TUI’s winter holiday sales plummet 89 per cent as travel curbs hit cruises and uncertainty over this summer continues

  • TUI’s UK cruise brand Marella was suspended entirely throughout the quarter 
  • Revenues at the Anglo-German firm dropped by over 85 per cent to €468.1m 
  • The group is confident that summer will see a significant revival in travellers 

The world’s biggest travel agency TUI has revealed that winter bookings were at only 11 per cent of last year’s levels as travel restrictions continued to hammer its business.

Revenues at the Anglo-German firm plummeted by over 85 per cent year-on-year to €468.1million in the first quarter, with its cruises, and tours and activities divisions witnessing exceptionally sharp declines.

About half as many of the group’s 229 hotels were open at the end of December due to European governments, including the UK and Germany, imposing harsher lockdown rules following major rises in coronavirus infections.

The Anglo-German firm’s revenues plummeted by over 85 per cent to €468.1million

This badly hit orders for breaks in the Canary Islands and Maldives, but the group said its Greek and Caribbean operations did well, and that it was the only European cruise operator to ‘continuously sail throughout the winter.’

However, its UK cruise brand Marella was suspended entirely during the period, through which it operated only five ships at less than 40 per cent capacity, resulting in a €100million loss in underlying earnings for the cruises division.

Overall group losses soared by over sevenfold to €813.1million, with the majority deriving from the markets and airlines business, and about half of those losses related to tumbling demand from Northern Europe.

TUI also revealed that it completed a third fundraising round to the tune of £1.58billion.

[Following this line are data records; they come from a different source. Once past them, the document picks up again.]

(* ===== verification/Saturn.v ===== *)
(** * Saturn: pools and orders of the SaturnSwap service ([dex/saturnswap]).

    The parser of the protocol is off until it is verified. The client asks the
    service over GraphQL and turns the pools it lists into pool states: its decimals
    arrive as text, its fees as percentages. The HTTP transport is a parameter; the
    JSON of the requests and the responses is a parameter here, for which [SaturnJson]
    gives the program's own. White space is that of ASCII. *)
From S2P Require Import Prelude.
From S2P Require Import Text.
From S2P Require Import Float64.
From S2P Require Import Common.
From S2P Require Import GoFloat.
From S2P Require Import Endpoint.

Definition ProtocolName : string := "saturnswap".
Definition IntegrationStatusUnverified : string := "unverified".
Definition MainnetNetwork : string := "mainnet".
Definition DefaultGraphQLEndpoint : string := "https://api.saturnswap.io/v1/graphql/".

(** ** Decimals ([api_models.go]) *)

Inductive decimal_error := MissingDecimal | InvalidDecimal | OutOfRange | NotAnInteger.

(** [DecimalString.UnmarshalJSON]: a JSON string, or a number as it is written *)
Definition quote : ascii := Ascii.ascii_of_nat 34.
Definition DecimalString_UnmarshalJSON (Unmarshal_string : string -> option string) (data : string)
  : option string :=
  let data := TrimSpace data in
  if bool_decide (data = "null") then Some ""
  else
    match data with
    | EmptyString => None
    | String c _ => if Ascii.eqb c quote then Unmarshal_string data else Some data
    end.

(** [strings.Cut] at the first dot *)
Definition cut_dot (value : string) : option (string * string) := split_first "." value.
Definition is_zero (c : ascii) : bool := Ascii.eqb c "0".

Definition Uint64 (d : string) : result decimal_error Z :=
  let value := TrimSpace d in
  if bool_decide (value = "") then Err MissingDecimal
  else if String.prefix "-" value then Err OutOfRange
  else
    value ← match cut_dot value with
            | Some (before, after) =>
                if negb (bool_decide (trim_right is_zero after = "")) then Err NotAnInteger else Ok before
            | None => Ok value
            end;
    match ParseUint value with
    | None => Err InvalidDecimal
    | Some n => Ok n
    end.

(** ** Tokens and pools *)

Record TokenProject := mkToken {
  tk_ID : string;
  tk_Name : string;
  tk_Image : string;
  tk_PolicyID : string;
  tk_AssetName : string;
  tk_Decimals : Z;
  tk_Precision : Z;
  tk_Ticker : string;
  tk_Price : string;
  tk_IsVerified : bool;
  tk_IsActive : bool;
}.

Definition trim_prefix (p s : string) : string :=
  if String.prefix p s then String.substring (String.length p) (String.length s - String.length p) s else s.
Definition cleanHex (value : string) : string :=
  ToLower (trim_prefix "0X" (trim_prefix "0x" (TrimSpace value))).

Inductive saturn_error :=
| PoolIDRequired
| AssetNameWithoutPolicy
| TokenAssetClass (e : asset_error)
| ReserveOne (e : decimal_error)
| ReserveTwo (e : decimal_error)
| LPFee (e : decimal_error)
| ProtocolFee (e : decimal_error)
| ProtocolFeeOutOfRange
| EffectiveFeeOutOfRange.

Definition TokenProject_AssetClass (t : TokenProject) : result saturn_error AssetClass :=
  let policyID := cleanHex (tk_PolicyID t) in
  let assetName := cleanHex (tk_AssetName t) in
  if bool_decide (policyID = "") && bool_decide (assetName = "") then Ok Lovelace
  else if bool_decide (policyID = "") then Err AssetNameWithoutPolicy
  else
    match NewAssetClass policyID assetName with
    | Err e => Err (TokenAssetClass e)
    | Ok asset => Ok asset
    end.

(** The statistics of a pool; decimals are text. *)
Record PoolStats := mkStats {
  st_PoolID : string;
  st_Price : string;
  st_HighestBid : string;
  st_LowestAsk : string;
  ReserveTokenOne : string;
  ReserveTokenTwo : string;
  st_TVL : string;
  st_Volume1D : string;
  st_BuyVolume1D : string;
  st_SellVolume1D : string;
  st_Transactions1D : Z;
  st_Buys1D : Z;
  st_Sells1D : Z;
  st_UserFeesEarned1D : string;
  st_Volume7D : string;
  st_BuyVolume7D : string;
  st_SellVolume7D : string;
  st_Transactions7D : Z;
  st_Buys7D : Z;
  st_Sells7D : Z;
  st_UserFeesEarned7D : string;
  st_VolumeAll : string;
  st_BuyVolumeAll : string;
  st_SellVolumeAll : string;
  st_TransactionsAll : Z;
  st_BuysAll : Z;
  st_SellsAll : Z;
  st_UserFeesEarnedAll : string;
  st_AverageAPY1D : string;
  st_AverageAPY7D : string;
  st_AverageAPY30D : string;
  st_Volume30D : string;
  st_BuyVolume30D : string;
  st_SellVolume30D : string;
  st_Transactions30D : Z;
  st_Buys30D : Z;
  st_Sells30D : Z;
  st_UserFeesEarned30D : string;
}.
(** Statistics of which only the reserves are known *)
Definition stats_of (one two : string) : PoolStats :=
  mkStats "" "" "" "" one two "" "" "" "" 0 0 0 "" "" "" "" 0 0 0 "" "" "" "" 0 0 0 "" "" "" "" "" "" "" 0 0 0 "".

Record Pool := mkPool {
  po_ID : string;
  po_Name : string;
  po_Ticker : string;
  LPFeePercent : string;
  ProtocolFeePercent : string;
  IsSwapActive : bool;
  IsLiquidityActive : bool;
  IsVerified : bool;
  TokenProjectOne : TokenProject;
  TokenProjectTwo : TokenProject;
  Stats : PoolStats;
}.

Record PoolState := mkSaturnState {
  ss_PoolId : string;
  ss_Protocol : string;
  ss_AssetX : AssetAmount;
  ss_AssetY : AssetAmount;
  ss_FeeNum : Z;
  ss_FeeDenom : Z;
  ss_Slot : Z;
  ss_TxHash : string;
  ss_TxIndex : Z;
  ss_Timestamp : Z;
}.

Definition FeeDenom : Z := 10000.

(** [math.Round]: the nearest integer, half away from zero. The sign of a zero is
    not kept; the program only compares the result and converts it. *)
Definition Round (f : float64) : float64 :=
  match f with
  | S754_finite s m e =>
      let q := Q_of_float (S754_finite false m e) in
      let n := (2 * Qnum q + Zpos (Qden q)) / (2 * Zpos (Qden q)) in
      float_of_Z (if s then - n else n)
  | _ => f
  end.

Section Pools.
(** [uint64(f)] of a value that is none of a 64-bit integer depends on the machine. *)
Context (uint64_outside : float64 -> Z).

Definition uint64_of_float (f : float64) : Z :=
  if IsNaN f || IsInf f then uint64_outside f
  else
    let n := int64_of_float f in
    if (0 <=? n) && (n <=? MaxUint64) then n else uint64_outside f.

(** [DecimalString.Float64] *)
Definition Float64_ (d : string) : result decimal_error float64 :=
  let value := TrimSpace d in
  if bool_decide (value = "") then Err MissingDecimal
  else match strconv_ParseFloat value with None => Err InvalidDecimal | Some f => Ok f end.

Definition fhundred : float64 := float_of_Z 100.

(** The protocol's share of the LP fee, nothing when the field is left out *)
Definition protocol_percent (p : Pool) : result saturn_error float64 :=
  if negb (bool_decide (TrimSpace (ProtocolFeePercent p) = "")) then
    match Float64_ (ProtocolFeePercent p) with Err e => Err (ProtocolFee e) | Ok f => Ok f end
  else Ok fzero.

Definition EffectiveFeeParts (p : Pool) : result saturn_error (Z * Z) :=
  match Float64_ (LPFeePercent p) with
  | Err e => Err (LPFee e)
  | Ok lpPercent =>
      protocolPercent ← protocol_percent p;
      if SFltb protocolPercent fzero || fgt protocolPercent fhundred then Err ProtocolFeeOutOfRange
      else
        let percent := fdiv (fmul lpPercent protocolPercent) fhundred in
        let feeBasisPoints := Round (fmul percent fhundred) in
        if SFltb feeBasisPoints fzero || fgt feeBasisPoints (float_of_Z FeeDenom) then Err EffectiveFeeOutOfRange
        else Ok (u64 (FeeDenom - uint64_of_float feeBasisPoints), FeeDenom)
  end.

Definition reserve (d : string) (err : decimal_error -> saturn_error) : result saturn_error Z :=
  match Uint64 d with Err e => Err (err e) | Ok n => Ok n end.

Definition ToPoolState (p : Pool) (slot timestamp : Z) : result saturn_error PoolState :=
  if bool_decide (TrimSpace (po_ID p) = "") then Err PoolIDRequired
  else
    assetX ← TokenProject_AssetClass (TokenProjectOne p);
    assetY ← TokenProject_AssetClass (TokenProjectTwo p);
    reserveX ← reserve (ReserveTokenOne (Stats p)) ReserveOne;
    reserveY ← reserve (ReserveTokenTwo (Stats p)) ReserveTwo;
    '(feeNum, feeDenom) ← EffectiveFeeParts p;
    Ok (mkSaturnState (po_ID p) ProtocolName (mkAssetAmount assetX reserveX) (mkAssetAmount assetY reserveY)
          feeNum feeDenom slot "" 0 timestamp).
End Pools.

(** [PoolConnection.Pools]: the nodes, or those of the edges when there are none *)
Record PoolConnection := mkConnection {
  Nodes : list Pool;
  Edges : list (string * Pool);
  TotalCount : Z;
}.
Definition Pools (c : PoolConnection) : list Pool :=
  match Nodes c with [] => (Edges c).*2 | nodes => nodes end.

(** ** What the conversions guarantee *)

(** [Uint64] accepts exactly the decimal digits of an unsigned 64-bit integer, with a
    fraction of zeros or none, between white space; in particular it never wraps. *)
Lemma Uint64_exact d n :
  Uint64 d = Ok n <->
  exists whole, ParseUint whole = Some n /\
    (TrimSpace d = whole /\ char_free "." whole = true \/
     exists zeros, TrimSpace d = whole +:+ String "." zeros /\ char_free "." whole = true /\
       all_chars is_zero zeros = true) /\ TrimSpace d <> "" /\ String.prefix "-" (TrimSpace d) = false.
Proof.
  unfold Uint64, cut_dot. set (v := TrimSpace d). case_bool_decide as Hv.
  { split; [done|]. intros (w & _ & _ & Hne & _). done. }
  destruct (String.prefix "-" v); [split; [done|]; intros (w & _ & _ & _ & Hm); done|].
  assert (forall s, char_free "." s = false -> exists a b, split_first "." s = Some (a, b)) as Hsome.
  { intros s. induction s as [|c s IH]; [done|]. cbn [char_free split_first].
    destruct (Ascii.eqb "." c); [by eexists _, _|]. cbn. intros (a & b & ->)%IH. by eexists _, _. }
  assert (forall s a b, split_first "." s = Some (a, b) -> char_free "." a = true) as Hfree.
  { intros s. induction s as [|c s IH]; [done|]. intros a b. cbn [split_first].
    destruct (Ascii.eqb "." c) eqn:Hc; [by intros [= <- <-]|].
    destruct (split_first "." s) as [[a' b']|] eqn:E; [|done]. intros [= <- <-]. cbn [char_free]. rewrite Hc.
    by apply (IH a' b'). }
  destruct (split_first "." v) as [[a b]|] eqn:E.
  - pose proof (split_first_some _ _ _ _ E) as Ev. pose proof (Hfree _ _ _ E) as Ha.
    rewrite Ev. case_bool_decide as Hz; cbn.
    + apply trim_right_all in Hz. split.
      * destruct (ParseUint a) as [k|] eqn:Hk; [|done]. intros [= <-]. exists a. split; [done|].
        split; [right; by exists b|]. rewrite <- Ev. done.
      * intros (w & Hw & [[E1 E2]|(z & E1 & E2 & E3)] & _).
        -- rewrite <- E1, char_free_app in E2. cbn in E2. by rewrite andb_false_r in E2.
        -- apply append_sep_inj in E1 as [-> ->]; [|done..]. by rewrite Hw.
    + split; [done|]. intros (w & Hw & [[E1 E2]|(z & E1 & E2 & E3)] & _).
      * rewrite <- E1, char_free_app in E2. cbn in E2. by rewrite andb_false_r in E2.
      * apply append_sep_inj in E1 as [-> ->]; [|done..]. by apply trim_right_all in E3.
  - cbn. split.
    + destruct (ParseUint v) as [k|] eqn:Hk; [|done]. intros [= <-]. exists v. split; [done|].
      split; [|done]. left. split; [done|]. destruct (char_free "." v) eqn:Hf; [done|].
      destruct (Hsome _ Hf) as (a & b & E'). congruence.
    + intros (w & Hw & [[-> _]|(z & E1 & E2 & _)] & _); [by rewrite Hw|].
      rewrite E1, split_first_app in E by done. done.
Qed.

Shareholders were tapped up for €500million in a rights issue and the German government and banks providing over €1billion more in support. 

‘As the world’s largest tourism and travel operator, TUI’s fragile financial position shows Covid-19 is still a treacherous tide threatening to drag the global travel industry’s recovery off course,’ stated Hargreaves Lansdown’s Susannah Streeter.

She added: ‘It’s far from being able to recline on a lounger just yet, but bailouts from the German government and investors mean it has a sizeable spade to dig itself out of another hole if the tide of infections doesn’t recede as quickly as expected.’ 

'As the world's largest tourism and travel operator, TUI's fragile financial position shows Covid-19 is still a treacherous tide,' stated Hargreaves Lansdown's Susannah Streeter

‘As the world’s largest tourism and travel operator, TUI’s fragile financial position shows Covid-19 is still a treacherous tide,’ stated Hargreaves Lansdown’s Susannah Streeter

The Hanover-based company is confident that the summer season will see a significant revival in travellers, 2.8 million of whom have already booked with TUI for the period, which it is planning to operate at 80 per cent capacity.

Its holiday prices for the summer months are up by a fifth, purchases of packaged holidays is especially strong, and it expects a peak booking spell is still on its way.

‘TUI shares the industry expectation of delayed bookings whilst vaccine programmes are underway, the rollout of which will support the lifting of extensive travel restrictions,’ it remarked.

Hanover-based TUI is confident that the summer season will see a significant revival in travellers, 2.8 million of whom have already booked with TUI for the period

Hanover-based TUI is confident that the summer season will see a significant revival in travellers, 2.8 million of whom have already booked with TUI for the period

It added: ‘Our strong customer base and scale gives us an advantage in terms of brand awareness and distribution, securing attractive terms from suppliers, and in gaining greater insight into customer behaviour.

‘In addition, selling into a range of source markets helps to diversify our customer base, meaning we are not reliant on a single market.’

Like TUI, online travel agency On the Beach also said last week that it was expecting reservations to recover once restrictions are lifted, and vaccine use becomes more widespread.

However, it observed its summer holiday bookings were ‘very weak,’ and that UK website traffic declined by 73 per cent in the four months to January 31.  

Shares in TUI were down 0.5 per cent to 329.6p during the late morning.